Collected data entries
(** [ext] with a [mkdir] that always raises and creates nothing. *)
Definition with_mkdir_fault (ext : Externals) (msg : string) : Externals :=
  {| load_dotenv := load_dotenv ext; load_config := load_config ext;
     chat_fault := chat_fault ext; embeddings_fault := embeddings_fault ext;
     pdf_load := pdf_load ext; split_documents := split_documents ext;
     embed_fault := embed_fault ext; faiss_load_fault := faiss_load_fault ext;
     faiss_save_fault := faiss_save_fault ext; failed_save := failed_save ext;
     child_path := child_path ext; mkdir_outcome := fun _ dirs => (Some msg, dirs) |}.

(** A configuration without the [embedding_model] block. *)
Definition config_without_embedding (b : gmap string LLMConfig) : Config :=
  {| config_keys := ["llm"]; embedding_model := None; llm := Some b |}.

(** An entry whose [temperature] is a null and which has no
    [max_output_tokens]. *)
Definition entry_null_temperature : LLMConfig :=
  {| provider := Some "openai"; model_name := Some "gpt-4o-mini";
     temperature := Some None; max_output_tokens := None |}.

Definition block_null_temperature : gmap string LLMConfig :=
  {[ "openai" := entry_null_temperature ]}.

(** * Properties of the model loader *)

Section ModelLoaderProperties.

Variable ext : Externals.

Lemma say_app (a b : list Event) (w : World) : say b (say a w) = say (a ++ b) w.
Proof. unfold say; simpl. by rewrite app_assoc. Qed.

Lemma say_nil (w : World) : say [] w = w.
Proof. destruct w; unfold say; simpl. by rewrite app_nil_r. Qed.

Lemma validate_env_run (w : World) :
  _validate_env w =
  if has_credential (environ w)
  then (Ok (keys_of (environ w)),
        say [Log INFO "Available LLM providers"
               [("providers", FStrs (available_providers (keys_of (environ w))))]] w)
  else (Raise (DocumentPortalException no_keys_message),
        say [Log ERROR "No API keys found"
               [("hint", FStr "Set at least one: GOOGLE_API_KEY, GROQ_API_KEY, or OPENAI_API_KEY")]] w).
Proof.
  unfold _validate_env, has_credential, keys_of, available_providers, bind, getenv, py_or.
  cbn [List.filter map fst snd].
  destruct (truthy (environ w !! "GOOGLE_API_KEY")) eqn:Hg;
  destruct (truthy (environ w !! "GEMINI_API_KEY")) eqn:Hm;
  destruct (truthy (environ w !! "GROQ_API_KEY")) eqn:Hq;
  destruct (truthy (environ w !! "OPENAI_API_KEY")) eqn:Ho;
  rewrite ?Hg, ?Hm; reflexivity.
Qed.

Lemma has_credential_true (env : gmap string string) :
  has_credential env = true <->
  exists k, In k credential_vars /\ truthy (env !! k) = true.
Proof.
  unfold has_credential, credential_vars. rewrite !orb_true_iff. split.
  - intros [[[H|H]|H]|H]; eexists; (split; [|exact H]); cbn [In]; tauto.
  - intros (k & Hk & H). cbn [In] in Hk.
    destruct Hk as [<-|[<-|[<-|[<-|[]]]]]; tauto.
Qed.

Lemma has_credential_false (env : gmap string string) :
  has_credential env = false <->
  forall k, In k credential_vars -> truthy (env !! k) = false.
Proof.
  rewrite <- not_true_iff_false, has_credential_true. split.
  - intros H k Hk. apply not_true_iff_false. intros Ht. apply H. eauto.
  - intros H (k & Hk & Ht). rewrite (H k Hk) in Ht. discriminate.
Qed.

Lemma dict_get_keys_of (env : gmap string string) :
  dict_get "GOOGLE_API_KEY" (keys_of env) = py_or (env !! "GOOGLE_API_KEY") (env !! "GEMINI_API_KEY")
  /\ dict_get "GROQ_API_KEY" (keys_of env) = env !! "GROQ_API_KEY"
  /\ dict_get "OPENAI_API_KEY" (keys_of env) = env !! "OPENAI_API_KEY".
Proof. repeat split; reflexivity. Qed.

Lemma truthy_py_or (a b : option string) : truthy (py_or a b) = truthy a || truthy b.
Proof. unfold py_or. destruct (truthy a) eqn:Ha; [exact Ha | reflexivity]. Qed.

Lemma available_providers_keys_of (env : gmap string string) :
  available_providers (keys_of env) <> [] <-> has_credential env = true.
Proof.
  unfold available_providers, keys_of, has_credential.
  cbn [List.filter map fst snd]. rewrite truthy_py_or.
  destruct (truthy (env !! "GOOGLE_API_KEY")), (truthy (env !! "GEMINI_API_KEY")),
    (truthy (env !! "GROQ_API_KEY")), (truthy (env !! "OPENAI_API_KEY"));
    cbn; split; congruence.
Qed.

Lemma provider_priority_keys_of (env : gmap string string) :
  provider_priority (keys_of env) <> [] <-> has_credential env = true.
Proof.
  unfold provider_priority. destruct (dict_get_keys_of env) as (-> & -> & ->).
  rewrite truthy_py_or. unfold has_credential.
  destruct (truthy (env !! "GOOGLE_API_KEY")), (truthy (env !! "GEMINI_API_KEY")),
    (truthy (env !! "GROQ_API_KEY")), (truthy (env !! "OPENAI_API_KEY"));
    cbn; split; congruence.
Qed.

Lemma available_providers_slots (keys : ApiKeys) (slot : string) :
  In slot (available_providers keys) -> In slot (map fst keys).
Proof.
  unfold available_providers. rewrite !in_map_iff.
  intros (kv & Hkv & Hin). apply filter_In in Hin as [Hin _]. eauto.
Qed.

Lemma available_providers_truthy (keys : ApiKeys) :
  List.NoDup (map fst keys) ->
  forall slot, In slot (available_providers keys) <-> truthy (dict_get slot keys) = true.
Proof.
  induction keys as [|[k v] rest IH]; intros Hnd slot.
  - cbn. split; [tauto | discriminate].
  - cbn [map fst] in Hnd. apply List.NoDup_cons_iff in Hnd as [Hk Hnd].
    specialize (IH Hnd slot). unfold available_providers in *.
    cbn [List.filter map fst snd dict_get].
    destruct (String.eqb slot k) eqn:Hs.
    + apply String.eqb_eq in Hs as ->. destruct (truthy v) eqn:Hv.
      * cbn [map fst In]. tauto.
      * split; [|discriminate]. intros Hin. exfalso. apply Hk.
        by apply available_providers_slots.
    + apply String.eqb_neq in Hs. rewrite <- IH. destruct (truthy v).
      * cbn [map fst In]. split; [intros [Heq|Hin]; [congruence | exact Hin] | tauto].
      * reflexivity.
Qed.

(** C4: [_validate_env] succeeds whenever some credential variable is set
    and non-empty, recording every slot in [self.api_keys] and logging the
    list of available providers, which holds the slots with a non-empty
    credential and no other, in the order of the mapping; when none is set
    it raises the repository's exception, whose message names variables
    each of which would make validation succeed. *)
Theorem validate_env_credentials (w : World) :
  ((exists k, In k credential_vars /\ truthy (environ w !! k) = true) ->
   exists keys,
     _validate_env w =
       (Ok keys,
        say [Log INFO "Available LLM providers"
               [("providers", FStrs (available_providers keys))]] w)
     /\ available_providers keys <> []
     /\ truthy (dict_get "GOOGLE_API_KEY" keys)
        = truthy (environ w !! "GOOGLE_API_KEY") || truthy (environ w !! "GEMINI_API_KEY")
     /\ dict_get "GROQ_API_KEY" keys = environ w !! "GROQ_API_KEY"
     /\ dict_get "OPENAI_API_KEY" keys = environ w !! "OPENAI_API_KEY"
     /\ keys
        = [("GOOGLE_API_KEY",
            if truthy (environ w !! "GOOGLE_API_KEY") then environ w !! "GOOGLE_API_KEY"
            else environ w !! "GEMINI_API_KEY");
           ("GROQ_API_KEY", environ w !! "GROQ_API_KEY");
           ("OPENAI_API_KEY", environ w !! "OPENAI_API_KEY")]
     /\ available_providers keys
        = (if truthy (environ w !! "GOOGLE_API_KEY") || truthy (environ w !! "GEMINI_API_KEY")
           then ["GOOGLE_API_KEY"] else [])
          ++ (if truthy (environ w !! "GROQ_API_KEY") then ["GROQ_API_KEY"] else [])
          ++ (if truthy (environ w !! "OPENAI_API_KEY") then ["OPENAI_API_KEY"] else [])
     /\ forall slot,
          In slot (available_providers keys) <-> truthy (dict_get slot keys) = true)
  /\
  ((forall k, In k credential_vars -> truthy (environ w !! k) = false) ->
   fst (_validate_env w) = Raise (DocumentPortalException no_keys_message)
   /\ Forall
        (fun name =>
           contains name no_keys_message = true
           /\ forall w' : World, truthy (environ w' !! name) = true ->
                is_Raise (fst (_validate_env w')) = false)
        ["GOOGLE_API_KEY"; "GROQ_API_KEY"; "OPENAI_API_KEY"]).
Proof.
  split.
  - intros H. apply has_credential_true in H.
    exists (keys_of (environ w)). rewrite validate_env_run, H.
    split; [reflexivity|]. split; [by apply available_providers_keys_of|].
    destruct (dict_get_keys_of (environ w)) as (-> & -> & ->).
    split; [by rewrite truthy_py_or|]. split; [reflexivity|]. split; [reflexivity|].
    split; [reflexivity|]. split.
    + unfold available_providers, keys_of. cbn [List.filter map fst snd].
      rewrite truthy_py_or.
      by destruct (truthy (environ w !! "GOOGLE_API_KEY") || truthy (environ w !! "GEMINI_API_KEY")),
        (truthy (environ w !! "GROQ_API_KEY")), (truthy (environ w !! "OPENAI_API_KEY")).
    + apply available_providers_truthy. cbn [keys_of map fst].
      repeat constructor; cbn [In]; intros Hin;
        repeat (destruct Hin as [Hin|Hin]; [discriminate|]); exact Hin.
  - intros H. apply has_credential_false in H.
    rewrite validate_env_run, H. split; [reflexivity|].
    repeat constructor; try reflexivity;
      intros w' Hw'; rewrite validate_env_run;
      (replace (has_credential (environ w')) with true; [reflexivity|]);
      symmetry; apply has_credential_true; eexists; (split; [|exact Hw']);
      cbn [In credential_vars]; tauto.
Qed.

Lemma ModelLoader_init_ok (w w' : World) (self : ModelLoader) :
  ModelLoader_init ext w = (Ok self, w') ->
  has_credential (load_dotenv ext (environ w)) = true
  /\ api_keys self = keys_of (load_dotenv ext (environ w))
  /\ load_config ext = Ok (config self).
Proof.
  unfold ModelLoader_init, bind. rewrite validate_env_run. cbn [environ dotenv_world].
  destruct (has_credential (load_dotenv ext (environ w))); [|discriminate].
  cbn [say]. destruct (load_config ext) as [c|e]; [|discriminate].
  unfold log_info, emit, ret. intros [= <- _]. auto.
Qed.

• _Try it_
Within the entries above, how many lines include the word "exact"? Respond with the number only.

• _Response_
5